Summary
Johnson Controls International plc (JCI) reported a decrease in net income attributable to the company for the quarter ending December 31, 2017, primarily due to increased restructuring and impairment costs, along with a higher income tax provision stemming from discrete tax charges related to the recent U.S. Tax Reform. Despite these factors, consolidated net sales saw a 5% increase, driven by favorable foreign currency translation, higher sales in the Power Solutions business, and growth in Building Technologies & Solutions segments. The company also noted a significant reduction in selling, general, and administrative expenses due to a gain on business divestiture and productivity savings.
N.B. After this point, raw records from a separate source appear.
Lemma effective_bottom_reflection_fresh_witness :
  wavelength_probe (_layers bare_wafer) (sqrt (0 * 0 + 0 * 0)) 248 = Some [cx_of 248] /\
  bottom_cache_fresh wavelength_probe
    (mkWaferStack [air; silicon] None (Some silicon) (Some air)
       [] [((0, 0), [cx_of 248])] 248) /\
  _layers (mkWaferStack [air; silicon] None (Some silicon) (Some air)
             [] [((0, 0), [cx_of 248])] 248) = _layers bare_wafer /\
  _cached_top_reflections
    (mkWaferStack [air; silicon] None (Some silicon) (Some air)
       [] [((0, 0), [cx_of 248])] 248) = _cached_top_reflections bare_wafer.
Proof.
  apply (effective_bottom_reflection_fresh wavelength_probe bare_wafer _ 0 0 248).
  - intros cx cy v Hfind. done.
  - unfold effective_bottom_reflection. simpl. case_Reqb (-1) 248; [lra|]. done.
Defined.

Lemma effective_bottom_reflection_repeat_witness :
  effective_bottom_reflection wavelength_probe
    (mkWaferStack [air; silicon] None (Some silicon) (Some air)
       [] [((0, 0), [cx_of 248])] 248) 0 0 248
  = Some ([cx_of 248],
          mkWaferStack [air; silicon] None (Some silicon) (Some air)
            [] [((0, 0), [cx_of 248])] 248).
Proof.
  apply (effective_bottom_reflection_repeat wavelength_probe bare_wafer).
  unfold effective_bottom_reflection. simpl. case_Reqb (-1) 248; [lra|]. done.
Defined.

End wafer_examples.


(** ** The butterflies of the Fourier library
    ([libs/fourier/include/basics.h], [libs/fourier/src/primes.c], [fourier.c]) *)

Module fourier.

(** [fft_complex_t] is [cx_double] here, [.r] and [.i] being [re] and [im]. *)

(** [FFT_LITHO_FORWARD] and [FFT_LITHO_BACKWARD] *)
Definition FFT_LITHO_FORWARD : Z := (-1)%Z.
Definition FFT_LITHO_BACKWARD : Z := 1%Z.

(** [c_mulpj], [c_mulnj] and [c_mulj]: by [+j], by [-j] and by the one the
    sign selects. *)
Definition c_mulpj (a : cx_double) : cx_double := mk_cx (- im a) (re a).
Definition c_mulnj (a : cx_double) : cx_double := mk_cx (im a) (- re a).
Definition c_mulj (a : cx_double) (sign : Z) : cx_double :=
  if (sign <? 0)%Z then c_mulpj a else c_mulnj a.

Definition c_add3 (a b c : cx_double) : cx_double :=
  mk_cx (re a + re b + re c) (im a + im b + im c).
Definition c_add4 (a b c d : cx_double) : cx_double :=
  mk_cx (re a + re b + re c + re d) (im a + im b + im c + im d).

(** The butterflies below transform one signal, [X k] being its sample [k]
    and the result the list of the output samples. *)
Section Butterflies.

Variable x : list cx_double.
Let X (k : nat) : cx_double := x !!! k.

(** [fft_singular]: copy input data to the output *)
Definition fft_singular : list cx_double := [X 0].

(** [fft_litho_c2] *)
Definition fft_litho_c2 : list cx_double :=
  [ c_add (X 0) (X 1); c_sub (X 0) (X 1) ].

(** [TWIDDLE_ARRAY_R3[plan->direction == FFT_LITHO_BACKWARD]], the numbers
    as the table writes them *)
Definition TWIDDLE_ARRAY_R3 (direction : Z) : list cx_double :=
  if (direction =? FFT_LITHO_BACKWARD)%Z then
    [ mk_cx 1.0000000000000000 0.0000000000000000;
      mk_cx (-0.4999999999999998) 0.8660254037844388;
      mk_cx (-0.5000000000000004) (-0.8660254037844384) ]
  else
    [ mk_cx 1.0000000000000000 0.0000000000000000;
      mk_cx (-0.4999999999999998) (-0.8660254037844388);
      mk_cx (-0.5000000000000004) 0.8660254037844384 ].

(** [fft_litho_c3], with [CALC_S3(k1, k2)] written out *)
Definition fft_litho_c3 (direction : Z) : list cx_double :=
  let w := TWIDDLE_ARRAY_R3 direction in
  [ c_add3 (X 0) (X 1) (X 2);
    c_add3 (X 0) (c_mul (w !!! 1%nat) (X 1)) (c_mul (w !!! 2%nat) (X 2));
    c_add3 (X 0) (c_mul (w !!! 2%nat) (X 1)) (c_mul (w !!! 1%nat) (X 2)) ].

(** [fft_litho_c4] *)
Definition fft_litho_c4 (direction : Z) : list cx_double :=
  let d := direction in
  [ c_add4 (X 0) (X 1) (X 2) (X 3);
    c_add4 (X 0) (c_mulj (X 1) (- d)) (c_neg (X 2)) (c_mulj (X 3) d);
    c_add4 (X 0) (c_neg (X 1)) (X 2) (c_neg (X 3));
    c_add4 (X 0) (c_mulj (X 1) d) (c_neg (X 2)) (c_mulj (X 3) (- d)) ].

End Butterflies.

End fourier.

Module fourier_facts.
Import fourier.

(** The butterflies of the lengths 1, 2 and 4 use no rounded constant:
    forward then backward multiplies every sample by the length, and so
    does backward then forward. *)
Lemma small_round_trips (a b c d : cx_double) :
  fft_singular (fft_singular [a]) = [a] /\
  fft_litho_c2 (fft_litho_c2 [a; b]) = [c_scale 2 a; c_scale 2 b] /\
  fft_litho_c4 (fft_litho_c4 [a; b; c; d] FFT_LITHO_FORWARD) FFT_LITHO_BACKWARD
  = [c_scale 4 a; c_scale 4 b; c_scale 4 c; c_scale 4 d] /\
  fft_litho_c4 (fft_litho_c4 [a; b; c; d] FFT_LITHO_BACKWARD) FFT_LITHO_FORWARD
  = [c_scale 4 a; c_scale 4 b; c_scale 4 c; c_scale 4 d].
Proof.
  destruct a, b, c, d.
  repeat split; unfold fft_litho_c2, fft_litho_c4, c_add4, c_mulj, c_add, c_sub, c_scale;
    simpl; Rfields.
Qed.

(** The forward butterfly of length 4 turns by [-j] from one sample to the
    next in its second output, the backward one by [+j]. *)
Lemma c4_direction (a b c d : cx_double) :
  fft_litho_c4 [a; b; c; d] FFT_LITHO_FORWARD !! 1%nat
  = Some (c_add4 a (c_mulnj b) (c_neg c) (c_mulpj d)) /\
  fft_litho_c4 [a; b; c; d] FFT_LITHO_BACKWARD !! 1%nat
  = Some (c_add4 a (c_mulpj b) (c_neg c) (c_mulnj d)).
Proof. done. Qed.

(** The table of the butterfly of length 3 holds its constants to sixteen
    decimals.  With the numbers as written, forward then backward of the
    impulse is three times the impulse only up to the last decimals. *)
Lemma c3_round_trip_impulse :
  fft_litho_c3 (fft_litho_c3 [mk_cx 1 0; mk_cx 0 0; mk_cx 0 0] FFT_LITHO_FORWARD)
               FFT_LITHO_BACKWARD
  = [ mk_cx 3 0; mk_cx (-2e-16) 4e-16; mk_cx (-2e-16) 4e-16 ].
Proof.
  unfold fft_litho_c3, c_add3, c_mul. simpl. repeat f_equal; lra.
Qed.

End fourier_facts.

(** ** Points and edges: order, classification, rotation, intersection
    ([opl_geometry.cpp]) *)

Module plane.
Import geometry oplc.

(** [Point2d::operator<] and [operator>] *)
Definition point_lt (p q : Point2d) : bool :=
  Rltb (p_x p) (p_x q) || (Reqb (p_x p) (p_x q) && Rltb (p_y p) (p_y q)).
Definition point_gt (p q : Point2d) : bool :=
  Rltb (p_x q) (p_x p) || (Reqb (p_x p) (p_x q) && Rltb (p_y q) (p_y p)).
(** * The extension registry of emesene (mesinyer/extension.py)

    A shallow embedding of the module [extension]: the conformance check
    [is_implementation], the class [Category] and the module-level registry
    functions working on the global table [_categories].

    Python objects are modelled first-order.  Mutation of a [Category] and of
    the registry is explicit state passing in a small state-and-exception
    monad in which the state survives a raised exception, as attribute
    assignments done before a [raise] do in Python.  The state carries the
    world around the module as well: the objects alive, the diagnostics
    written and the working directory of the process, which
    [os.path.abspath] reads each time an identifier is computed. *)

From stdpp Require Import gmap strings list fin_maps.

Open Scope string_scope.

(** ** Python values *)

(** What [sys.modules[cls.__module__].__file__] evaluates to: the file of
    the module that defines the object, or the step that fails.  The
    object may have no attribute [__module__] ([AttributeError], with a
    message that names the type of the object), the module named may be
    missing from [sys.modules] ([KeyError]), and the module may have no
    attribute [__file__], as the built-in modules ([AttributeError]). *)
Inductive module_file :=
| File (path : string)
| NoModuleAttribute (message : string)
| NoSuchModule (module : string)
| NoFileAttribute.

(** What [cls.__name__] evaluates to: the name, or [AttributeError] with
    its message for an object without that attribute. *)
Inductive name_attribute :=
| Named (n : string)
| Nameless (message : string).

(** An object handed to the module where it expects a class.  The module
    never asks whether the object is a class: the record holds what the
    module observes of it.  [cls_oid] is the object's identity: two
    objects are the same dictionary key exactly when they are the same
    object (the objects are hashed by identity, as classes and functions
    are).  [cls_file] is what [sys.modules[cls.__module__].__file__]
    evaluates to, [cls_name] is what [cls.__name__] evaluates to,
    [cls_repr] is what [str(cls)] gives,
    [cls_dir] is the listing [dir(cls)], [cls_attrs] are the names [n] for
    which [hasattr(cls, n)] holds and [cls_truth] is the truth value of
    the object ([true] for a class, unless its metaclass says otherwise). *)
Record Cls := MkCls {
  cls_oid : nat;
  cls_file : module_file;
  cls_name : name_attribute;
  cls_repr : string;
  cls_dir : list string;
  cls_attrs : list string;
  cls_truth : bool;
}.

(** What the registry is handed as an extension, a system default or an
    interface: [None], or any other object ([PCls]), a class or not. *)
Inductive pyval :=
| PNone
| PCls (c : Cls).

(** Dictionary keys occurring in the module: strings (identifiers and
    category names) and the values above. *)
Inductive key :=
| KStr (s : string)
| KVal (v : pyval).

#[global] Instance module_file_eq_dec : EqDecision module_file.
Proof. solve_decision. Defined.

#[global] Instance module_file_countable : Countable module_file.
Proof.
  refine (inj_countable'
    (fun f => match f with
              | File p => inl p
              | NoModuleAttribute m => inr (inl m)
              | NoSuchModule m => inr (inr (inl m))
              | NoFileAttribute => inr (inr (inr tt))
              end)
    (fun x => match x with
              | inl p => File p
              | inr (inl m) => NoModuleAttribute m
              | inr (inr (inl m)) => NoSuchModule m
              | inr (inr (inr _)) => NoFileAttribute
              end) _).
  by intros [].
Defined.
Key financial shifts include a substantial increase in cash provided by investing activities, largely due to proceeds from the Scott Safety divestiture, and a decrease in cash used by operating activities compared to the prior year, which was impacted by significant prior-year tax payments related to the Adient spin-off. The company's net debt decreased by 10%, reflecting a stronger balance sheet with a lower net debt to total capitalization ratio. Management remains confident in the company's liquidity and capital resources to meet future obligations.
Financial Highlights
53 data points| Revenue | $5.30B |
| Cost of Revenue | $3.61B |
| Gross Profit | $1.70B |
| SG&A Expenses | $1.32B |
| Operating Income | -$75.00M |
| Interest Expense | $102.00M |
| Net Income | $230.00M |
| EPS (Basic) | $0.25 |
| EPS (Diluted) | $0.25 |
| Shares Outstanding (Basic) | 926.10M |
| Shares Outstanding (Diluted) | 926.10M |
Key Highlights
- 1Consolidated net sales increased by 5% to $7.435 billion, driven by foreign currency translation and growth in both the Power Solutions and Building Technologies & Solutions segments.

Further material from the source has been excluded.